闇の太守 御贄衆の巻


闇の太守―御贄衆の巻 (講談社文庫)
闇の太守 御贄衆の巻
(やみのたいしゅ おにえしゅうのまき)
山田正紀
(やまだまさのり)
[伝奇]
★★★☆☆

調布のパルコブックセンターで、鳥越碧さんの『雁金屋草紙』(講談社文庫)を探しているとき、何気なく眼に留まった一冊。カバーに書かれた伝記ロマンという言葉に釣られる。4年前発行の第1刷ということで在庫は僅かで、おそらく増刷されないような気がするので、運がよかったって感じだ。

戦国時代を舞台にした作品では、いつも脇役に甘んじている越前・朝倉家を中心に取り上げている。中太刀、小太刀の精妙な刀術を編み出した富田流の祖、富田五郎佐衛門勢源とその弟子、小次郎が脇を固める。

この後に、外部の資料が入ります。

(** What a node answers on its routes. *)
Lemma raft_ServeHTTP_typed (rs rs' : RaftServer S R) (h : raft_handler) (P : api_doc → Prop)
    (r : request) (now : Z) (resp : response) :
  mux_route (raft_routes (rs_node rs)) (rq_Path r) = ToHandler h → raft_doc h = Some P →
  raft_ServeHTTP http_NewRequest http_Do rs r now = (rs', Some (Ok resp)) →
  typed P resp ∨ h = RConfig ∧ relayed rs r resp.
Proof.
  intros Hr HP. unfold raft_ServeHTTP. rewrite Hr. destruct h as [h| | | |]; cbn [raft_doc] in HP.
  - destruct (serve _ h r now) as [srv1 x] eqn:Hs. intros [= _ Hx]. cbn [snd] in Hx. subst x.
    left. by eapply serve_typed.
  - injection HP as <-. pose proof (handleRaftConfig_answer rs r) as Ht.
    destruct (handleRaftConfig _ _ rs r). intros [= _ ->]. destruct Ht; auto.
  - injection HP as <-. pose proof (handleJoin_typed rs r) as Ht.
    destruct (handleJoin rs r). intros [= _ ->]. by left.
  - injection HP as <-. pose proof (handleLeave_typed rs r) as Ht.
    destruct (handleLeave rs r). intros [= _ ->]. by left.
  - injection HP as <-. intros [= _ <-]. left. apply typed_admin.
Qed.
End raft_handlers.

(** A client whose requests are answered by the node [L], at time [now]. *)
Definition reaches {S R : Type} `{!Store S, !Raft R} (new : string → string → go_bytes → res request)
    (do : request → res response) (L : RaftServer S R) (now : Z) (q : request) : res response :=
  default (Err (EMsg "no answer")) (raft_ServeHTTP new do L q now).2.

(** ** Properties *)

(** C12: The configuration, watch, revision and administration routes answer with
    JSON, whatever the request and the store: each answer is declared as JSON and
    is a document of the type of its route, an error document exactly when the
    status is [4xx] or [5xx].  That is so on a server of its own, and for every
    answer a node of a cluster gives itself; the only other answers are those to
    writes on a node that does not lead, which are passed on as the HTTP client
    brought them.  Where that client reaches a node that leads, and the URL of the
    forwarded request is parsed to the path it was made of, those too are
    documents of the configuration route. *)
Theorem api_responses_typed {S S2 R : Type} `{!Store S, !HasWatchCache S, !Store S2, !Raft R}
    (new : string → string → go_bytes → res request) (do : request → res response)
    (srv srv' : Server S) (F F' L : RaftServer S2 R) (r : request) (now now' : Z) (resp : response) :
  (∀ h P, mux_route (routes (srv_store srv)) (rq_Path r) = ToHandler h → base_doc h = Some P →
     ServeHTTP srv r now = (srv', Some (Ok resp)) → typed P resp) ∧
  (∀ h P, mux_route (raft_routes (rs_node F)) (rq_Path r) = ToHandler h → raft_doc h = Some P →
     (raft_ServeHTTP new do F r now = (F', Some (Ok resp)) →
        typed P resp ∨ h = RConfig ∧ relayed new do F r resp) ∧
     (raft_is_leader (node_raft (rs_node L)) = true →
      (∀ data q, new (rq_Method r) ("http://" +:+ Node_LeaderHTTPAddr (rs_node F) +:+ rq_URL r) data
         = Ok q → rq_Path q = rq_Path r) →
      raft_ServeHTTP new (reaches new do L now') F r now = (F', Some (Ok resp)) → typed P resp)).
Proof.
  split.
  { intros h P Hr HP. unfold ServeHTTP. rewrite Hr. by apply serve_typed. }
  intros h P Hr HP. split; [by apply raft_ServeHTTP_typed|]. intros HL Hnew Hs.
  destruct (raft_ServeHTTP_typed new _ F F' h P r now resp Hr HP Hs) as [Ht|[-> Hrel]]; [done|].
  destruct Hrel as (_ & _ & data & fwd & Hfwd & Hdo). unfold reaches in Hdo.
  set (q := forward_request F r fwd) in Hdo.
  assert (mux_route (raft_routes (rs_node L)) (rq_Path q) = ToHandler RConfig) as HrL.
  { rewrite <- Hr. unfold q. cbn [forward_request rq_Path]. by rewrite (Hnew data fwd Hfwd). }
  destruct (raft_ServeHTTP new do L q now') as [L' [x|]] eqn:HsL; [|done].
  change (x = Ok resp) in Hdo. subst x. destruct (raft_ServeHTTP_typed new do L L' RConfig P q now' resp HrL HP HsL)
    as [Ht|[_ (HF & _)]]; [done|congruence].
Qed.

(** A write on a follower, answered by the leader. *)
Definition demo_relay : RaftServer (BoltStore MemDb.t) solo * option (res response) :=
  raft_ServeHTTP demo_NewRequest (reaches demo_NewRequest (λ _, Panic) demo_leader_node 0)
    RaftServer.demo_follower (demo_request "PUT" "/api/v1/config/t/n/k" "v") 0.

Lemma demo_NewRequest_path (method url : string) (data : go_bytes) (q : request) :
  demo_NewRequest method url data = Ok q → rq_Path q = "/api/v1/config/t/n/k".
Proof. by intros [= <-]. Qed.

Lemma demo_relay_answer : ∃ resp, demo_relay.2 = Some (Ok resp) ∧ rs_Status resp = 201%Z.
Proof. eexists. split; [vm_compute; reflexivity|reflexivity]. Qed.

Lemma api_responses_typed_witness :
  ∃ F' resp, demo_relay = (F', Some (Ok resp)) ∧ rs_Status resp = 201%Z ∧ typed config_doc resp.
Proof.
  destruct demo_relay_answer as (resp & Hresp & Hst). exists demo_relay.1, resp.
  assert (demo_relay = (demo_relay.1, Some (Ok resp))) as Hs
    by (rewrite <- Hresp; apply surjective_pairing).
  split; [exact Hs|]. split; [exact Hst|].
  destruct (api_responses_typed demo_NewRequest (λ _, Panic) demo_server demo_server
    RaftServer.demo_follower demo_relay.1 demo_leader_node
    (demo_request "PUT" "/api/v1/config/t/n/k" "v") 0 0 resp) as [_ H].
  destruct (H RConfig config_doc ltac:(vm_compute; reflexivity) eq_refl) as [_ Ht].
  apply Ht; [reflexivity| |exact Hs]. intros data q. apply demo_NewRequest_path.
Defined.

蟇目、殯、蟄虫、直面など、黄泉の国を連想させる、御贄衆が、山田風太郎さんの忍法ものばりの幻術を競い合うのが楽しい。

ただし、この「闇の太守」は、全部で4部作(枝編の「闇の太守」と、梟雄の巻、桃源の巻と続く)の始まりの巻らしく、他の巻も読みたいのだが…。

物語●四十年前の約定を違えれば祟らせていただく、男児は夭逝、女児は家を滅ぼす―この世に戦乱を望み、越前朝倉家滅亡を画策する妖怪・是界と御門十兵衛(明智光秀)。運命に子、疾風(はやて)に危機が迫る、どこからともなく現れる、贄塔九郎を頭領とする、御贄衆…。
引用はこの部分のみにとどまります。